===== Records for this task

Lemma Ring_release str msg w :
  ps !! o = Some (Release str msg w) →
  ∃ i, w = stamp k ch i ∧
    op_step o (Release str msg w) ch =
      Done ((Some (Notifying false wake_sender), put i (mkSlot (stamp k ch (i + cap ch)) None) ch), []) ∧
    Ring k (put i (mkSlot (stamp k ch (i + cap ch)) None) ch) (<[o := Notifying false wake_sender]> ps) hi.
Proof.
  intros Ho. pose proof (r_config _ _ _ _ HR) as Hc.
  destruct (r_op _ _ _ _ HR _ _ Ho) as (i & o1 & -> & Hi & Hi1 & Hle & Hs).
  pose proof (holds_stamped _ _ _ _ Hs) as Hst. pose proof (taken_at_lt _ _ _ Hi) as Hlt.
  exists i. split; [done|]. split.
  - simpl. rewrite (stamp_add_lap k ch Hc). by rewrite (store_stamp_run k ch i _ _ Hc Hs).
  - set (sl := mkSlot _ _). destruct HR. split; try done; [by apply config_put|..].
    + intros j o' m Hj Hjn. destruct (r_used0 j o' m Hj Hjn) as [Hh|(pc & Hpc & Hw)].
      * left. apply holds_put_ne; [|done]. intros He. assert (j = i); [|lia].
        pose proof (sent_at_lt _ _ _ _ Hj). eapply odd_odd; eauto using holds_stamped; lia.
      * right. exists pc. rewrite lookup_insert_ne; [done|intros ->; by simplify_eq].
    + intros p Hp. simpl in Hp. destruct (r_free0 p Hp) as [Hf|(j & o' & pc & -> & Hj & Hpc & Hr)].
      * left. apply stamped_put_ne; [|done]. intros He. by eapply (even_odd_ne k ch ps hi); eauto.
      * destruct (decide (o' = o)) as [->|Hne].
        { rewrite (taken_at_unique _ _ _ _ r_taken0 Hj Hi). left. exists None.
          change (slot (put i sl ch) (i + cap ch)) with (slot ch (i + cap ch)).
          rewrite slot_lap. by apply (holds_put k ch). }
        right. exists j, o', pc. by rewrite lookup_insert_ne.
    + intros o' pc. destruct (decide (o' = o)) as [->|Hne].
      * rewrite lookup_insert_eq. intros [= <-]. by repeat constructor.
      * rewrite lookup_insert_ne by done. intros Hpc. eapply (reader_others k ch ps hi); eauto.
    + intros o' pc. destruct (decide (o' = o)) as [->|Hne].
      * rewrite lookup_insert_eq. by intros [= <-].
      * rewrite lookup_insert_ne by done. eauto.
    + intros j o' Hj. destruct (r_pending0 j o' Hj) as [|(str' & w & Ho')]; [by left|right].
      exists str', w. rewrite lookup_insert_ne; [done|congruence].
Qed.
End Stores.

==========
===== Records for this task

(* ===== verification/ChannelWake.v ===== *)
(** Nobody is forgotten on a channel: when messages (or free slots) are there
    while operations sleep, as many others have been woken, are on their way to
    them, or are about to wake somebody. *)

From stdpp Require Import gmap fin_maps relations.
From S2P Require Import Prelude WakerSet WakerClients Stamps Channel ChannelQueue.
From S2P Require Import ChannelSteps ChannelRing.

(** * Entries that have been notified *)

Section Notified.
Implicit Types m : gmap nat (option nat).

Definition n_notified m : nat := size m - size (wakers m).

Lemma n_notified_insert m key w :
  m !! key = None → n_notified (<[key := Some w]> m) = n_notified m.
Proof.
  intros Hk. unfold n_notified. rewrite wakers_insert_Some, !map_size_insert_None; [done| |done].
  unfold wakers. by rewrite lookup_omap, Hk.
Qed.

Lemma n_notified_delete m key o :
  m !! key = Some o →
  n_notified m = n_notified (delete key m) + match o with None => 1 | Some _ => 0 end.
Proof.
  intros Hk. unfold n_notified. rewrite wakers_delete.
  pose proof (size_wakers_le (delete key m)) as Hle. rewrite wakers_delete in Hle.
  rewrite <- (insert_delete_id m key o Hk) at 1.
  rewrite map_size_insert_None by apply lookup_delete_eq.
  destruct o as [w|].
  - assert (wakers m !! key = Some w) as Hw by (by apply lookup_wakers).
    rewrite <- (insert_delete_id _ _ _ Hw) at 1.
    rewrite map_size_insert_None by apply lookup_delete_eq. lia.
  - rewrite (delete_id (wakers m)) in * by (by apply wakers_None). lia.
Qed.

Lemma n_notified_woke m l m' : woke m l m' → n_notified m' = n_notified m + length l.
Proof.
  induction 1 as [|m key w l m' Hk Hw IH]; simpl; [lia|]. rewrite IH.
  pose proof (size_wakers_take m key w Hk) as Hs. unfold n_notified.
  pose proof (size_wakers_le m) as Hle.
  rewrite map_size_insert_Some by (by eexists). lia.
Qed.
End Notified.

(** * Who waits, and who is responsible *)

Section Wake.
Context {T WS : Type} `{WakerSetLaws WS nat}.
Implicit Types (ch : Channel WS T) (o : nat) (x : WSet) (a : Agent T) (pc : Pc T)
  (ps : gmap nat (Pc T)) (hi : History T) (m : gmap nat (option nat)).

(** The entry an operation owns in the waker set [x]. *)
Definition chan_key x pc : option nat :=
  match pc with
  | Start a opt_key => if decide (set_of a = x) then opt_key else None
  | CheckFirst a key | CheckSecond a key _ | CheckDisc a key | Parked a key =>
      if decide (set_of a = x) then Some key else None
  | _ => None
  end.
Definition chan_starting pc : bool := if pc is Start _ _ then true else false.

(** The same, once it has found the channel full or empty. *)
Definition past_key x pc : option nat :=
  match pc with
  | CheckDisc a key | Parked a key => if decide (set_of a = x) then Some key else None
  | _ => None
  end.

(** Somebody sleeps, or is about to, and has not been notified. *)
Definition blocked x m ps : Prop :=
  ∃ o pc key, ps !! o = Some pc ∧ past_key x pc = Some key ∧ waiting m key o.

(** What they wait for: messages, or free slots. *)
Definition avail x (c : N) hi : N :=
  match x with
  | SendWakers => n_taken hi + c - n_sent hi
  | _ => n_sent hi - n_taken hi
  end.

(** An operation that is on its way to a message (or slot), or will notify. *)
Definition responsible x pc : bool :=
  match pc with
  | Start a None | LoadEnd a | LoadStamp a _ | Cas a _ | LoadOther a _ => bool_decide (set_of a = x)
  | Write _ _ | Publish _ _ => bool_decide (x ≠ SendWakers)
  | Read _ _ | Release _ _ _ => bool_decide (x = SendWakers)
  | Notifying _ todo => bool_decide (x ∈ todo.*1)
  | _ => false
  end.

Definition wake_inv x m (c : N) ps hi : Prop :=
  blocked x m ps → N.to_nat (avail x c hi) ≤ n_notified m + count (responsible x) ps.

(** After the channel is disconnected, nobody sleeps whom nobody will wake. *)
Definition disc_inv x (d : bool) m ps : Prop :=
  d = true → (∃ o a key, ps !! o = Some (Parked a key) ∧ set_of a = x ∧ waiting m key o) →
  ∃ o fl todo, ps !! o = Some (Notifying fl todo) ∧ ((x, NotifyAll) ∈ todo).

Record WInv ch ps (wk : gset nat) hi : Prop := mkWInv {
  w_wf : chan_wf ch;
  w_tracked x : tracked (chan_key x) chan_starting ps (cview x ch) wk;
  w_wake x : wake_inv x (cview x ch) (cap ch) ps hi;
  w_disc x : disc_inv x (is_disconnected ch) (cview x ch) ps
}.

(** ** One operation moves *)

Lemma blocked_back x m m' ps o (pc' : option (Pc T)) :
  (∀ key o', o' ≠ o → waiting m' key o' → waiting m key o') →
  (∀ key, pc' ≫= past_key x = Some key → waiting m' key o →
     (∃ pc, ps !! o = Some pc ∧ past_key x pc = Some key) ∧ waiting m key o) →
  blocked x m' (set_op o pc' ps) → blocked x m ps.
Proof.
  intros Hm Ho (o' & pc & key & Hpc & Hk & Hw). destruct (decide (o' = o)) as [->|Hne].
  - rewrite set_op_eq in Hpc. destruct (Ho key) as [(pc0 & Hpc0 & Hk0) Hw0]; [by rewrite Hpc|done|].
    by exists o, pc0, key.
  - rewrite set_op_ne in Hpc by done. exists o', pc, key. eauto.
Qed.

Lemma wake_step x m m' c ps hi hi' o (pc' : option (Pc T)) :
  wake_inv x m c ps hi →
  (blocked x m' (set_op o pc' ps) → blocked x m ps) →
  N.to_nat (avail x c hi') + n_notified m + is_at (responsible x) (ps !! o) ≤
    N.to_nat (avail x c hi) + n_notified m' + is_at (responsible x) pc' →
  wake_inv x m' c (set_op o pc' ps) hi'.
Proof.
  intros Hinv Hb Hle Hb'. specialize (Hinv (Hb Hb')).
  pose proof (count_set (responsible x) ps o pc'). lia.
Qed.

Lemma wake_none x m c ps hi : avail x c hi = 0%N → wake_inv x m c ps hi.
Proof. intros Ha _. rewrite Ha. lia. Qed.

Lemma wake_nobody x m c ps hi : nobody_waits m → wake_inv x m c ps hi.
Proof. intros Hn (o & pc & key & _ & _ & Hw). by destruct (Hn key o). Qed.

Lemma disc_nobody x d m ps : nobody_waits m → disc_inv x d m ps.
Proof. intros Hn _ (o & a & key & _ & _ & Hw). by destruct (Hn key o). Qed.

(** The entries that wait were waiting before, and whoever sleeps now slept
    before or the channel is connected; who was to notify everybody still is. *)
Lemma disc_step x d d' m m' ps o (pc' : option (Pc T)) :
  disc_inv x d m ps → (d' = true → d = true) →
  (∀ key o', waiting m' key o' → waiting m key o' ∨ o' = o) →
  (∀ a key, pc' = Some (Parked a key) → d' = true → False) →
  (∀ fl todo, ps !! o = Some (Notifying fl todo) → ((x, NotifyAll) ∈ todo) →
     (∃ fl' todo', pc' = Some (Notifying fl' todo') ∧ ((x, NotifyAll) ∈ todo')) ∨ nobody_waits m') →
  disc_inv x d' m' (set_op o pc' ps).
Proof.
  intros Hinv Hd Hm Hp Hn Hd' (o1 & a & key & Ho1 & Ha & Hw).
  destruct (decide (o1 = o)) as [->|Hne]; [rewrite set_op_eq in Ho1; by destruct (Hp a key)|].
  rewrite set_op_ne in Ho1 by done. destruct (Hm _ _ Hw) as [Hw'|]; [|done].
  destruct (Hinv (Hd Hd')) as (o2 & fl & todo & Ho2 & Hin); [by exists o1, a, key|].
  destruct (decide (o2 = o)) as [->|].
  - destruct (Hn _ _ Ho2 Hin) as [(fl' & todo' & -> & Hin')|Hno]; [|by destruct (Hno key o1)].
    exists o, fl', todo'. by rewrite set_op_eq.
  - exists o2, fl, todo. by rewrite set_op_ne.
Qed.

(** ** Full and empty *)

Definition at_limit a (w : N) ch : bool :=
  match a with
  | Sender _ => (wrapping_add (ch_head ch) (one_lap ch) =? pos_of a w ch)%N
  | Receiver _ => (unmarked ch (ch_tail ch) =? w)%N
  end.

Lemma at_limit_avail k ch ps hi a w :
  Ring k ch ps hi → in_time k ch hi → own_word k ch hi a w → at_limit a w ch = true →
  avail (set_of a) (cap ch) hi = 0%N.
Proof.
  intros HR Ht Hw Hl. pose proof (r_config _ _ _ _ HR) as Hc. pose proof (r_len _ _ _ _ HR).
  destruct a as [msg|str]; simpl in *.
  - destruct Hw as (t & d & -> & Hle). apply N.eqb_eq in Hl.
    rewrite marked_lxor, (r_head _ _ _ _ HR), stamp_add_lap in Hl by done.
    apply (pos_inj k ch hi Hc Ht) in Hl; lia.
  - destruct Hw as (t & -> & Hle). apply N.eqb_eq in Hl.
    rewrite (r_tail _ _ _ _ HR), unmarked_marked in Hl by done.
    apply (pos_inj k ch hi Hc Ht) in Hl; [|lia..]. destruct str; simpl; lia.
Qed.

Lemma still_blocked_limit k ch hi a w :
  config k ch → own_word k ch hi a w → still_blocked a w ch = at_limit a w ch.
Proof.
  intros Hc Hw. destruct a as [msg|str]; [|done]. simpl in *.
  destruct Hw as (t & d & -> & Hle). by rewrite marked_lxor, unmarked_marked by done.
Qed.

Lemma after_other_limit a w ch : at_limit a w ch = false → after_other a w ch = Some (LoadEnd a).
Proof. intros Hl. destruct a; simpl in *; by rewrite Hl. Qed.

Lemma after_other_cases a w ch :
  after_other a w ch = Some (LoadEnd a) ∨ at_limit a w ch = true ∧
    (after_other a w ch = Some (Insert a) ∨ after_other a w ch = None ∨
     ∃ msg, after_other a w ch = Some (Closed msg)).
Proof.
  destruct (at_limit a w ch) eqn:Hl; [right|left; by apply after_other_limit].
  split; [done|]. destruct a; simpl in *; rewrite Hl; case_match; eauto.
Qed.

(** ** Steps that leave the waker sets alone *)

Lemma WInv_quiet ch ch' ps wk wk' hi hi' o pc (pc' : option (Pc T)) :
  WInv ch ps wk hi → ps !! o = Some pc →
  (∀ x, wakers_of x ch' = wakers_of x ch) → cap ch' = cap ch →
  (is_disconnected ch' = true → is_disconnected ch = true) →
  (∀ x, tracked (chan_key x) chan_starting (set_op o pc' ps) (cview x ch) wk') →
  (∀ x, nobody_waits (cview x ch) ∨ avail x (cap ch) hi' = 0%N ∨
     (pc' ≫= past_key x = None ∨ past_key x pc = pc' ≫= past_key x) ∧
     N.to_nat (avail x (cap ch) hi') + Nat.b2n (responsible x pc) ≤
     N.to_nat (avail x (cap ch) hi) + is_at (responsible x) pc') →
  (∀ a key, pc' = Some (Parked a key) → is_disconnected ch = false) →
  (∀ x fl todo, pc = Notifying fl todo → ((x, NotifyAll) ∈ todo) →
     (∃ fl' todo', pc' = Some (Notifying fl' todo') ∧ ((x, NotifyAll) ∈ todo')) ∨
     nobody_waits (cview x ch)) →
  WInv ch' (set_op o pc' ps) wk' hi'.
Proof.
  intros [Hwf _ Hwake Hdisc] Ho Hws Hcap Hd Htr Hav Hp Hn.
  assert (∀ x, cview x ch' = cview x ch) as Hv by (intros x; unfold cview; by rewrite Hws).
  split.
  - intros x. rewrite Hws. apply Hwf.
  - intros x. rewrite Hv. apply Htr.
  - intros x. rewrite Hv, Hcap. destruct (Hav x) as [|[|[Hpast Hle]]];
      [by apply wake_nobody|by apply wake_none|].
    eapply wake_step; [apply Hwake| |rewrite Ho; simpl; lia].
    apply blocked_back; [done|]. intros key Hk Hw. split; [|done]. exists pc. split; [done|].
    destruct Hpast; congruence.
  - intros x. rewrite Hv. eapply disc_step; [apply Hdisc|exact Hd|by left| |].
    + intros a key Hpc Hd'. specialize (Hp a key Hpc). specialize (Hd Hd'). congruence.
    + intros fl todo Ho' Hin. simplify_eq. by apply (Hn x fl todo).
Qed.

==========
===== Records for this task

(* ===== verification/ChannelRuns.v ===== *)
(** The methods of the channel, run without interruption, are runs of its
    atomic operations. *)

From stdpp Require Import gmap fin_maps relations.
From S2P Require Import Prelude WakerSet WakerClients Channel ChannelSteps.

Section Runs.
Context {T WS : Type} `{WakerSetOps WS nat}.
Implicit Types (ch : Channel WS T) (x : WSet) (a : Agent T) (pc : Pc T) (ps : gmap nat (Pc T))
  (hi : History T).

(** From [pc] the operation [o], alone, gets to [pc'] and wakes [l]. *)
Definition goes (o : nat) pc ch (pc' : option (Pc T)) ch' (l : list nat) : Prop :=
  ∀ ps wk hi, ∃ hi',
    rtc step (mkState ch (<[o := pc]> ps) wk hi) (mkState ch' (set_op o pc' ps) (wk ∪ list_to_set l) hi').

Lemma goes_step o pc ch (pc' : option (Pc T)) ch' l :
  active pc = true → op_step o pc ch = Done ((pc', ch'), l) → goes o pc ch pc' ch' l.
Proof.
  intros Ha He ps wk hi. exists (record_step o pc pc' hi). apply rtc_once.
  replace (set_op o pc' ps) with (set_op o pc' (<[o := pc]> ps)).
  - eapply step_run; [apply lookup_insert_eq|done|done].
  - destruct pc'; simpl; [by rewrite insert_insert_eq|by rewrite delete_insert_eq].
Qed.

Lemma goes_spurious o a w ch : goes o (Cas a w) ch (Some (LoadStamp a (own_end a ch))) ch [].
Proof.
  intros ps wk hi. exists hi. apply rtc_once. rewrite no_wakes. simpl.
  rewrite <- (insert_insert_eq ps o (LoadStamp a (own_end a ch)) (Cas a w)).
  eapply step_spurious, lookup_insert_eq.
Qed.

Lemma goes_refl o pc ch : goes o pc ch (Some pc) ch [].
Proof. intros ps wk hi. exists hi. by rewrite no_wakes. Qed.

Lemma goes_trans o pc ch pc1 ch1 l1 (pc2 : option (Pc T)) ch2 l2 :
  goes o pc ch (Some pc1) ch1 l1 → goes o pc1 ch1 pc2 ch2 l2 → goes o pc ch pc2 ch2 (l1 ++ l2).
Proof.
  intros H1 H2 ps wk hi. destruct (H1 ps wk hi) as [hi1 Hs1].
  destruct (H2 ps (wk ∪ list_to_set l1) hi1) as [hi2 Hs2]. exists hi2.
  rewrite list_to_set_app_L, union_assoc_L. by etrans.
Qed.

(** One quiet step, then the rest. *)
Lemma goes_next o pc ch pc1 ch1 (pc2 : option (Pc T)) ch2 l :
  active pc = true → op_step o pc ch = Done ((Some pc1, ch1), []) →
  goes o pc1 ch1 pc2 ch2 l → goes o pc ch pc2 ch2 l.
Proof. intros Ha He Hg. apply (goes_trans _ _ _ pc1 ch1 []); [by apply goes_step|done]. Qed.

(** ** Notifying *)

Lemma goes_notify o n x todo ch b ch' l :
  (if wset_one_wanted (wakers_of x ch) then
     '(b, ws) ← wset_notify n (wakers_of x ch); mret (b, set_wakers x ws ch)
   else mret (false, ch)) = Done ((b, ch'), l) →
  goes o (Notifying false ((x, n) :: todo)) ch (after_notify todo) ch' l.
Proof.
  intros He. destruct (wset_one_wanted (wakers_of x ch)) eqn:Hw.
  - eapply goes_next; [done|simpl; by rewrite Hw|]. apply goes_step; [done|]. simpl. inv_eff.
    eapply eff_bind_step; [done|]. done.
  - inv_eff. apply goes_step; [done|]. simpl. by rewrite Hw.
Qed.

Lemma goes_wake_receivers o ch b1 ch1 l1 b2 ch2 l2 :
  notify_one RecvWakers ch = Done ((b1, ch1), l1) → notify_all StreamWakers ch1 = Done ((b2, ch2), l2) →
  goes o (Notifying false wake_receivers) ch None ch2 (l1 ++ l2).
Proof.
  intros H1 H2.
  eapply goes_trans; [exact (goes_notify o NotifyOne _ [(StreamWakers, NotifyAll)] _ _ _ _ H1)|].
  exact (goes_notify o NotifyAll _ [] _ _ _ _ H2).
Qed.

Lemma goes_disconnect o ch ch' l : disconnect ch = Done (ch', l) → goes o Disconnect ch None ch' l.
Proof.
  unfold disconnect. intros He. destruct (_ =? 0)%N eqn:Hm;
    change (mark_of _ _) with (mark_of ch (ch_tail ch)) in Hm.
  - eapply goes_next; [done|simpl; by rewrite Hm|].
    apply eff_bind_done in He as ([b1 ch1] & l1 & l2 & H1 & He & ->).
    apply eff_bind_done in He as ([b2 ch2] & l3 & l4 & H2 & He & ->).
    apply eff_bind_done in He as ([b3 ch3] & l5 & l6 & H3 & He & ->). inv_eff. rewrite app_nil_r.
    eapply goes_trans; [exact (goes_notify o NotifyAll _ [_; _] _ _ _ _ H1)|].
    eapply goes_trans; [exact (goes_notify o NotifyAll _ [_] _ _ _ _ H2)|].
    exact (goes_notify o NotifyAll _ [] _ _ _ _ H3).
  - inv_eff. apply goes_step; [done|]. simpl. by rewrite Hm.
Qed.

==========

- [What is being asked] Find the number of lines above that hold the word "WakerClients", then write that number by itself.

- [Response to the exercise] 2